■ **About this exercise**
What the task requires is each entry, restated exactly.

■ **Provided material**
Lemma keeps_UpdatePage_db page :
  keeps (olist (Page.ParentID page)) (Queries.UpdatePage page) (fun _ => []).
Proof.
  intros db db' r Hok Hneed Hrun. unfold Queries.UpdatePage in Hrun.
  destruct (existsb (fun p => Page.ID p =? Page.ID page) (pages db)
            && slug_taken (pages db) (Page.ID page) (Page.Slug page)) eqn:Hguard;
    inversion Hrun; subst.
  - split; [exact Hok |]. split; [apply incl_refl |]. intros a Ha. discriminate.
  - apply andb_false_iff in Hguard.
    destruct (existsb (fun p => Page.ID p =? Page.ID page) (pages db)) eqn:Hex.
    + destruct Hguard as [Habs | Hfree]; [discriminate |].
      assert (Hrows : update_rows (Page.ID page) (fun _ => page) (pages db) =
                      update_rows (Page.ID page)
                        (fun p => Page.with_ID page (Page.ID p)) (pages db)).
      { unfold update_rows. apply map_ext. intros p.
        destruct (Z.eqb_spec (Page.ID p) (Page.ID page)) as [E | _];
          [| reflexivity].
        rewrite E. destruct page; reflexivity. }
      rewrite Hrows.
      destruct (store_ok_update db (Page.ID page)
                  (fun p => Page.with_ID page (Page.ID p)) (Page.Slug page))
        as (H1 & H2); try assumption; try reflexivity.
      * intros p _. exact Hneed.
      * rewrite Hex, Hfree. reflexivity.
      * split; [exact H1 |]. rewrite H2. split; [apply incl_refl |].
        intros a _ x [].
    + rewrite update_rows_absent.
      * rewrite with_pages_same. split; [exact Hok |].
        split; [apply incl_refl |]. intros a _ x [].
      * rewrite existsb_false in Hex. intros Hin. apply in_map_iff in Hin.
        destruct Hin as (p & Hp & Hin). specialize (Hex p Hin).
        apply Z.eqb_neq in Hex. contradiction.
Qed.

Lemma keeps_CreatePage_db page :
  keeps (olist (Page.ParentID page)) (Queries.CreatePage page) (fun id => [id]).
Proof.
  intros db db' r Hok Hneed Hrun. unfold Queries.CreatePage in Hrun.
  destruct (existsb (fun p => nocase_eqb (Page.Slug p) (Page.Slug page)) (pages db))
    eqn:Hguard; inversion Hrun; subst.
  - split; [exact Hok |]. split; [apply incl_refl |]. intros a Ha. discriminate.
  - destruct Hok as [H1 H2 H3 H4 H5 H6 H7].
    assert (Hgrow : incl (ids_of db)
                      (List.map Page.ID
                         (pages db ++ [Page.with_ID page (next_page_id db)]))).
    { rewrite map_app. apply incl_appl, incl_refl. }
    split; [| split; [exact Hgrow |]].
    + constructor; unfold ids_of in *; cbn [with_pages pages next_page_id revisions].
      * rewrite map_app. cbn [List.map Page.with_ID Page.ID].
        apply NoDup_app; [exact H1 | repeat constructor; intros [] |].
        intros x Hx [Hy | []]. subst x. apply in_map_iff in Hx.
        destruct Hx as (p & Hp & Hin). rewrite Forall_forall in H2.
        specialize (H2 p Hin). lia.
      * apply Forall_app. split.
        -- eapply Forall_impl; [| exact H2]. cbn. intros p Hp. lia.
        -- repeat constructor. cbn. lia.
      * rewrite map_app. cbn [List.map Page.with_ID Page.Slug].
        apply NoDup_app; [exact H3 | repeat constructor; intros [] |].
        intros x Hx [Hy | []]. subst x. apply in_map_iff in Hx.
        destruct Hx as (p & Hp & Hin). rewrite existsb_false in Hguard.
        specialize (Hguard p Hin). apply nocase_key in Hp.
        rewrite Hp in Hguard. discriminate.
      * apply Forall_app. split.
        -- eapply Forall_impl; [| exact H4]. cbn. intros p Hp.
           eapply incl_tran; [exact Hp | exact Hgrow].
        -- repeat constructor. cbn [Page.with_ID Page.ParentID].
           eapply incl_tran; [exact Hneed | exact Hgrow].
      * eapply Forall_impl; [| exact H5]. cbn. intros x Hx. apply Hgrow. exact Hx.
      * exact H6.
      * exact H7.
    + intros a Ha. inversion Ha; subst. intros x [Hx | []]. subst x.
      unfold ids_of. cbn [with_pages pages]. rewrite map_app. apply in_or_app. right. left. reflexivity.
Qed.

■ **Answer space**
Lemma keeps_UpdatePage_db page :
  keeps (olist (Page.ParentID page)) (Queries.UpdatePage page) (fun _ => []).
Proof.
  intros db db' r Hok Hneed Hrun. unfold Queries.UpdatePage in Hrun.
  destruct (existsb (fun p => Page.ID p =? Page.ID page) (pages db)
            && slug_taken (pages db) (Page.ID page) (Page.Slug page)) eqn:Hguard;
    inversion Hrun; subst.
  - split; [exact Hok |]. split; [apply incl_refl |]. intros a Ha. discriminate.
  - apply andb_false_iff in Hguard.
    destruct (existsb (fun p => Page.ID p =? Page.ID page) (pages db)) eqn:Hex.
    + destruct Hguard as [Habs | Hfree]; [discriminate |].
      assert (Hrows : update_rows (Page.ID page) (fun _ => page) (pages db) =
                      update_rows (Page.ID page)
                        (fun p => Page.with_ID page (Page.ID p)) (pages db)).
      { unfold update_rows. apply map_ext. intros p.
        destruct (Z.eqb_spec (Page.ID p) (Page.ID page)) as [E | _];
          [| reflexivity].
        rewrite E. destruct page; reflexivity. }
      rewrite Hrows.
      destruct (store_ok_update db (Page.ID page)
                  (fun p => Page.with_ID page (Page.ID p)) (Page.Slug page))
        as (H1 & H2); try assumption; try reflexivity.
      * intros p _. exact Hneed.
      * rewrite Hex, Hfree. reflexivity.
      * split; [exact H1 |]. rewrite H2. split; [apply incl_refl |].
        intros a _ x [].
    + rewrite update_rows_absent.
      * rewrite with_pages_same. split; [exact Hok |].
        split; [apply incl_refl |]. intros a _ x [].
      * rewrite existsb_false in Hex. intros Hin. apply in_map_iff in Hin.
        destruct Hin as (p & Hp & Hin). specialize (Hex p Hin).
        apply Z.eqb_neq in Hex. contradiction.
Qed.

Lemma keeps_CreatePage_db page :
  keeps (olist (Page.ParentID page)) (Queries.CreatePage page) (fun id => [id]).
Proof.
  intros db db' r Hok Hneed Hrun. unfold Queries.CreatePage in Hrun.
  destruct (existsb (fun p => nocase_eqb (Page.Slug p) (Page.Slug page)) (pages db))
    eqn:Hguard; inversion Hrun; subst.
  - split; [exact Hok |]. split; [apply incl_refl |]. intros a Ha. discriminate.
  - destruct Hok as [H1 H2 H3 H4 H5 H6 H7].
    assert (Hgrow : incl (ids_of db)
                      (List.map Page.ID
                         (pages db ++ [Page.with_ID page (next_page_id db)]))).
    { rewrite map_app. apply incl_appl, incl_refl. }
    split; [| split; [exact Hgrow |]].
    + constructor; unfold ids_of in *; cbn [with_pages pages next_page_id revisions].
      * rewrite map_app. cbn [List.map Page.with_ID Page.ID].
        apply NoDup_app; [exact H1 | repeat constructor; intros [] |].
        intros x Hx [Hy | []]. subst x. apply in_map_iff in Hx.
        destruct Hx as (p & Hp & Hin). rewrite Forall_forall in H2.
        specialize (H2 p Hin). lia.
      * apply Forall_app. split.
        -- eapply Forall_impl; [| exact H2]. cbn. intros p Hp. lia.
        -- repeat constructor. cbn. lia.
      * rewrite map_app. cbn [List.map Page.with_ID Page.Slug].
        apply NoDup_app; [exact H3 | repeat constructor; intros [] |].
        intros x Hx [Hy | []]. subst x. apply in_map_iff in Hx.
        destruct Hx as (p & Hp & Hin). rewrite existsb_false in Hguard.
        specialize (Hguard p Hin). apply nocase_key in Hp.
        rewrite Hp in Hguard. discriminate.
      * apply Forall_app. split.
        -- eapply Forall_impl; [| exact H4]. cbn. intros p Hp.
           eapply incl_tran; [exact Hp | exact Hgrow].
        -- repeat constructor. cbn [Page.with_ID Page.ParentID].
           eapply incl_tran; [exact Hneed | exact Hgrow].
      * eapply Forall_impl; [| exact H5]. cbn. intros x Hx. apply Hgrow. exact Hx.
      * exact H6.
      * exact H7.
    + intros a Ha. inversion Ha; subst. intros x [Hx | []]. subst x.
      unfold ids_of. cbn [with_pages pages]. rewrite map_app. apply in_or_app. right. left. reflexivity.
Qed.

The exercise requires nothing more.